::: Provided material :::

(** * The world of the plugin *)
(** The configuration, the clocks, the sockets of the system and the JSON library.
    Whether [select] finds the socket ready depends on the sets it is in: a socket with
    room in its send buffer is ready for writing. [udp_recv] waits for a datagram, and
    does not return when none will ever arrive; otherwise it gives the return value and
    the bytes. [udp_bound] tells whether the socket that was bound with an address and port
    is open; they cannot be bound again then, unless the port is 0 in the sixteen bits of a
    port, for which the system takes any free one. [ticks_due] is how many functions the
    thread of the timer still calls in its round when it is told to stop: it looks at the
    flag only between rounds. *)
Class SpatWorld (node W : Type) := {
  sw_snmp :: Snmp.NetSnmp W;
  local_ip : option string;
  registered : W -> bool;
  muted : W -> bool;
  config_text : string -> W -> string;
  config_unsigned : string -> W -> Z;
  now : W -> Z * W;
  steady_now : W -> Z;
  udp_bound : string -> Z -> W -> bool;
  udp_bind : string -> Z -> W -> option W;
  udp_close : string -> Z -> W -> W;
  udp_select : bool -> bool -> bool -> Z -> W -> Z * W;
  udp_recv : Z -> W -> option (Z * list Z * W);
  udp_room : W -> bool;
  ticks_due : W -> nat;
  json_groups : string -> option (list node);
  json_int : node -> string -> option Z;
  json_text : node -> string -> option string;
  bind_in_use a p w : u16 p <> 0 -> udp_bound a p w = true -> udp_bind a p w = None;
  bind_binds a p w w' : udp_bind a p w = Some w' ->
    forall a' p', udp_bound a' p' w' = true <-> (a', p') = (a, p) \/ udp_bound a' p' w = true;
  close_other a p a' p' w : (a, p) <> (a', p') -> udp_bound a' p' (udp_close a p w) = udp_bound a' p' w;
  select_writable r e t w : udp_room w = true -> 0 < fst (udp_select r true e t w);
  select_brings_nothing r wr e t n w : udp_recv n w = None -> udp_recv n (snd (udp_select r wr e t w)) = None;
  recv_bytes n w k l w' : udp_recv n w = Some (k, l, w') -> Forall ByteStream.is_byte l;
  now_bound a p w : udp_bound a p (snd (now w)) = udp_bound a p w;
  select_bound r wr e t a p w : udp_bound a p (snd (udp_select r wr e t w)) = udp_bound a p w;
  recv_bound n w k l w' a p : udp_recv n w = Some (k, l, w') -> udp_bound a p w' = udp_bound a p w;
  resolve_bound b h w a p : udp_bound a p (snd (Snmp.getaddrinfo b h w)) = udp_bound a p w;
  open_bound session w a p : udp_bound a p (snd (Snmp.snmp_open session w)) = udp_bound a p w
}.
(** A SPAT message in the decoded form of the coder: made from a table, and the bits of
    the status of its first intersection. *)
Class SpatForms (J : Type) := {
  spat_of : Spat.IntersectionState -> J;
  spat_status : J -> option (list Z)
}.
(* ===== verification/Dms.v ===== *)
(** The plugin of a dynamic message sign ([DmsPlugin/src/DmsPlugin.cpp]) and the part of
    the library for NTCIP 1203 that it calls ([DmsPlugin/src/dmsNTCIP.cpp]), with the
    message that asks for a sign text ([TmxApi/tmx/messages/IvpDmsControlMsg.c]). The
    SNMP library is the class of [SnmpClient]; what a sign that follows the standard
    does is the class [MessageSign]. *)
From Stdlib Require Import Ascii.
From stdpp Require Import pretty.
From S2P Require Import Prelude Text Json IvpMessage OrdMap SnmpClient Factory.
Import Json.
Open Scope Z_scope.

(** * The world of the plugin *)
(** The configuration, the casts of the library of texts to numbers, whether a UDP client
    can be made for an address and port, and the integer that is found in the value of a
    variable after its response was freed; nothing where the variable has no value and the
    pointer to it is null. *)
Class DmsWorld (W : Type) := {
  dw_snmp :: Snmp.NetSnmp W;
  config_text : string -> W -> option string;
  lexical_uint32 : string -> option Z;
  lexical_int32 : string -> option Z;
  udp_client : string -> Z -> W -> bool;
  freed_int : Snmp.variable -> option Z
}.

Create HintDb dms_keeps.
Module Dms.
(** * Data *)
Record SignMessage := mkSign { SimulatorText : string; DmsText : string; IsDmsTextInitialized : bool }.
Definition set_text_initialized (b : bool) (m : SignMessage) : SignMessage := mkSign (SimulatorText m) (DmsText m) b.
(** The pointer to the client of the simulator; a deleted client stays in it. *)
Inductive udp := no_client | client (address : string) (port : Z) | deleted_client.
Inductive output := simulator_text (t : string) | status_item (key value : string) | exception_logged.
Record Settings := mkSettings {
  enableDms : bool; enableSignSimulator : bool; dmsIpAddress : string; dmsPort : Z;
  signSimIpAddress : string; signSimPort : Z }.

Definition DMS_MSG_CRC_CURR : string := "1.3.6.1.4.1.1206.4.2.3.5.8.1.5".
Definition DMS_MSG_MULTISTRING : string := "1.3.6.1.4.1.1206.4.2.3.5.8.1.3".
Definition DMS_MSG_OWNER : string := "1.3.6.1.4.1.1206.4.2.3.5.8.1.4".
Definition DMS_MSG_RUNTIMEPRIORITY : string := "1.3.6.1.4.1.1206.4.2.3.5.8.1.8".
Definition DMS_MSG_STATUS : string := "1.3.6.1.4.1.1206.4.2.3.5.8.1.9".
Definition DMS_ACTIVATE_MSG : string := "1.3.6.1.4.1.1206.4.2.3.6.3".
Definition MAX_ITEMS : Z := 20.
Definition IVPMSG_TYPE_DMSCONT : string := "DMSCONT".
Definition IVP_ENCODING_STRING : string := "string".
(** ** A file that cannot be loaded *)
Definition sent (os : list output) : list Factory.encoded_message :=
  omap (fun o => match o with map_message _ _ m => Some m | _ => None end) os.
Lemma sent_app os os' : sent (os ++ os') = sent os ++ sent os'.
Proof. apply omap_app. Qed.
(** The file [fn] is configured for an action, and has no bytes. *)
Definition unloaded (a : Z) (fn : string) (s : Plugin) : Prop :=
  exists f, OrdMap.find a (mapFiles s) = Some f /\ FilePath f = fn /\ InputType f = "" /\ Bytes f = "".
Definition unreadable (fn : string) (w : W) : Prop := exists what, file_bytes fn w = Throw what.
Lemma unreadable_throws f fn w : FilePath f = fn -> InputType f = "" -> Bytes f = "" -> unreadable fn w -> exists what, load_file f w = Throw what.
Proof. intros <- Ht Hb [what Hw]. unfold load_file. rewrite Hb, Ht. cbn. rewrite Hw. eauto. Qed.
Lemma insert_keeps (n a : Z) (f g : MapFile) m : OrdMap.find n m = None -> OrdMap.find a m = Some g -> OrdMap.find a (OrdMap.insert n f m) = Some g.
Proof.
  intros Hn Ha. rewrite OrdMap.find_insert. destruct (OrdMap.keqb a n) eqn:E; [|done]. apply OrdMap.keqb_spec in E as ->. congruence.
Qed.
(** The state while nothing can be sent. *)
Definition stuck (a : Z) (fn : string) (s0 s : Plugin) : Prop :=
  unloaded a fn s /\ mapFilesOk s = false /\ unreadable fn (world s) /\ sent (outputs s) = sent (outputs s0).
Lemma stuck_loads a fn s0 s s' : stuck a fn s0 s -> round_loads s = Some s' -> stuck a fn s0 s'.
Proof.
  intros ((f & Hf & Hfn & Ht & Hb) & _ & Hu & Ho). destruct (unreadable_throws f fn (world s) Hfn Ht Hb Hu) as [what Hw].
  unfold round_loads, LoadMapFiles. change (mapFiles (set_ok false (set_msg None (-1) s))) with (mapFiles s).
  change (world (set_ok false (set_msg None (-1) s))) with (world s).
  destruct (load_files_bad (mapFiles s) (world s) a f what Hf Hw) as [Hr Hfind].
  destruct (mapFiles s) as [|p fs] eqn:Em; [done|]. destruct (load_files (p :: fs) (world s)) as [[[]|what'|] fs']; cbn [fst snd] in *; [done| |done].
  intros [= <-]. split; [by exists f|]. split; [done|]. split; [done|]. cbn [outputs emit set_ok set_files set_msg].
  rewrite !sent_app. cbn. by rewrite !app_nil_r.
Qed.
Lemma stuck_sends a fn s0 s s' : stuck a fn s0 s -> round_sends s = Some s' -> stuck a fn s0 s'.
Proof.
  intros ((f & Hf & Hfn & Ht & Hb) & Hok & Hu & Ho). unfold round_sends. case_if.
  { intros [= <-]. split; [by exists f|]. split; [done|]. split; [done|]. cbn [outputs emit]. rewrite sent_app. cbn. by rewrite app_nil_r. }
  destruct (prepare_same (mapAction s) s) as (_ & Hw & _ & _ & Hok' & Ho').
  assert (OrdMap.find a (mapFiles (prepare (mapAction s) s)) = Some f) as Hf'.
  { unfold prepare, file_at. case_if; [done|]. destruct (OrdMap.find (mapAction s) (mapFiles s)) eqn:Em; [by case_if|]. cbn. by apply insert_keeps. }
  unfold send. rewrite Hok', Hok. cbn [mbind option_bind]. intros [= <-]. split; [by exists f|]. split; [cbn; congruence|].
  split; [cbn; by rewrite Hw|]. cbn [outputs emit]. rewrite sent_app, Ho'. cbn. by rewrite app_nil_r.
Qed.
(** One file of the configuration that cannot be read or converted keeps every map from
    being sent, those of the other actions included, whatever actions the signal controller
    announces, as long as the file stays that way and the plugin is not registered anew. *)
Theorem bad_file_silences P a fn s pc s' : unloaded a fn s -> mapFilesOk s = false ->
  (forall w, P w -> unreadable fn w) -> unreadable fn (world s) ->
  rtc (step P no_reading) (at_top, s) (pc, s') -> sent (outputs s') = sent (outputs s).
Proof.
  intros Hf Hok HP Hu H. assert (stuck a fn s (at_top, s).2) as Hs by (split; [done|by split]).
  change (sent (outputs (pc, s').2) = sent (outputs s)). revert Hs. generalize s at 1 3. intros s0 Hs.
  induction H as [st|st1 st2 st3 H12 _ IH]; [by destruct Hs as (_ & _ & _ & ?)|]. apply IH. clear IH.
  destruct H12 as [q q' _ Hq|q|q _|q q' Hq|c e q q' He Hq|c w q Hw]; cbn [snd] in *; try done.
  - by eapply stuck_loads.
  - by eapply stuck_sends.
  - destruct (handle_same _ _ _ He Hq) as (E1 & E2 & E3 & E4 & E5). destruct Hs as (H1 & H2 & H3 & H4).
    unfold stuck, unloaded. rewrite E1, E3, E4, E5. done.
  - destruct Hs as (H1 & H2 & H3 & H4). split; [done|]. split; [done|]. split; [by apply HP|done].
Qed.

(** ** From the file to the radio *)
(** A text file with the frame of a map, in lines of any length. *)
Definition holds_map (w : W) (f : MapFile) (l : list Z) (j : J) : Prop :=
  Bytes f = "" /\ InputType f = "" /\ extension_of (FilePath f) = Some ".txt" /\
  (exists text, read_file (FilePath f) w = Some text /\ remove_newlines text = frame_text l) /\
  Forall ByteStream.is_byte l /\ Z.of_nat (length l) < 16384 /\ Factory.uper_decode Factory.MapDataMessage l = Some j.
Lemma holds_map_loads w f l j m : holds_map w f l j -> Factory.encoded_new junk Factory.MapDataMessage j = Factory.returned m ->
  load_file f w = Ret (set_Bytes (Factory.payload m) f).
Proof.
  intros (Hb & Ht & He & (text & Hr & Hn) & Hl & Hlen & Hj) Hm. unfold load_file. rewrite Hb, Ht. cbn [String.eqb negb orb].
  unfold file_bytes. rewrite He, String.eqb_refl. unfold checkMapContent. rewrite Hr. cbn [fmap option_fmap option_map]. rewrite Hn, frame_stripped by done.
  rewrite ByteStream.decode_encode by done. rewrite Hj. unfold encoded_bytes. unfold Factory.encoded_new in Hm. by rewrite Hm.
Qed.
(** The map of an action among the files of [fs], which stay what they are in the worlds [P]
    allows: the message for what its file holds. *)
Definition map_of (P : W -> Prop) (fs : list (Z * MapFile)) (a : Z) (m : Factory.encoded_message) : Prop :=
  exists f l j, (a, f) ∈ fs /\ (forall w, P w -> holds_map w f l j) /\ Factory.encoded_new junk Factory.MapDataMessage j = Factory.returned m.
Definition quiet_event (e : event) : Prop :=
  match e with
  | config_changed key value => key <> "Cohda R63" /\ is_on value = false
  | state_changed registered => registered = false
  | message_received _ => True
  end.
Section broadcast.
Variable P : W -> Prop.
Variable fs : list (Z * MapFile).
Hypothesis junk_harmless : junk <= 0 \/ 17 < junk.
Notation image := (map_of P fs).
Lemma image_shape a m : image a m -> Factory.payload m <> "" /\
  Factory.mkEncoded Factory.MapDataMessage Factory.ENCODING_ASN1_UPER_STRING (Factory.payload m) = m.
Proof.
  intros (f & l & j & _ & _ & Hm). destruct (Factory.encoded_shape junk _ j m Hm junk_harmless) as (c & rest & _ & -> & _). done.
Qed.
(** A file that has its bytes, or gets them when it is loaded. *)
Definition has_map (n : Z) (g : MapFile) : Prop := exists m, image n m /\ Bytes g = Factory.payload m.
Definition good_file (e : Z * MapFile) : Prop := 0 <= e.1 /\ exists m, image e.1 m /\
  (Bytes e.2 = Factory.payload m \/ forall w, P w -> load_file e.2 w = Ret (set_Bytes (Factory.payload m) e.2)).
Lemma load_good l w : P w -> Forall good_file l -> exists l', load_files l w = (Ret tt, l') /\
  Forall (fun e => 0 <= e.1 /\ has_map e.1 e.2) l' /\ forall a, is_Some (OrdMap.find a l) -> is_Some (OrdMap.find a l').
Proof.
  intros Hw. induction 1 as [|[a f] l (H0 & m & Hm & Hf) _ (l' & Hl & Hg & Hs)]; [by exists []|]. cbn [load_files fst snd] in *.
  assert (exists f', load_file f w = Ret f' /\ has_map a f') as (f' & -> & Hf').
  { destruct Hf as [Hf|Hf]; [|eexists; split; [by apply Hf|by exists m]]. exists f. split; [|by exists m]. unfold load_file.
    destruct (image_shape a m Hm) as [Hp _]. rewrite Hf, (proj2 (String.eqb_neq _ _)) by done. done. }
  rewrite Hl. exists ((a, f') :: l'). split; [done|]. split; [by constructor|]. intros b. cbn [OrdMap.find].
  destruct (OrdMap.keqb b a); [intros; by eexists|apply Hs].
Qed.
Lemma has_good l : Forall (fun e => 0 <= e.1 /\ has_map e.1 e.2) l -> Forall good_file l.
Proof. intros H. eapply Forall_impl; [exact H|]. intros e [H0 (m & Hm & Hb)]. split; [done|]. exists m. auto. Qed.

:::

Your task:
Would you print exactly, and only, the lines of the data above from the line with "(forall w, P w -> unreadable" through the line with "Forall ByteStream.is_byte l /\", inclusive?

Solution to the exercise:
  (forall w, P w -> unreadable fn w) -> unreadable fn (world s) ->
  rtc (step P no_reading) (at_top, s) (pc, s') -> sent (outputs s') = sent (outputs s).
Proof.
  intros Hf Hok HP Hu H. assert (stuck a fn s (at_top, s).2) as Hs by (split; [done|by split]).
  change (sent (outputs (pc, s').2) = sent (outputs s)). revert Hs. generalize s at 1 3. intros s0 Hs.
  induction H as [st|st1 st2 st3 H12 _ IH]; [by destruct Hs as (_ & _ & _ & ?)|]. apply IH. clear IH.
  destruct H12 as [q q' _ Hq|q|q _|q q' Hq|c e q q' He Hq|c w q Hw]; cbn [snd] in *; try done.
  - by eapply stuck_loads.
  - by eapply stuck_sends.
  - destruct (handle_same _ _ _ He Hq) as (E1 & E2 & E3 & E4 & E5). destruct Hs as (H1 & H2 & H3 & H4).
    unfold stuck, unloaded. rewrite E1, E3, E4, E5. done.
  - destruct Hs as (H1 & H2 & H3 & H4). split; [done|]. split; [done|]. split; [by apply HP|done].
Qed.

(** ** From the file to the radio *)
(** A text file with the frame of a map, in lines of any length. *)
Definition holds_map (w : W) (f : MapFile) (l : list Z) (j : J) : Prop :=
  Bytes f = "" /\ InputType f = "" /\ extension_of (FilePath f) = Some ".txt" /\
  (exists text, read_file (FilePath f) w = Some text /\ remove_newlines text = frame_text l) /\
  Forall ByteStream.is_byte l /\ Z.of_nat (length l) < 16384 /\ Factory.uper_decode Factory.MapDataMessage l = Some j.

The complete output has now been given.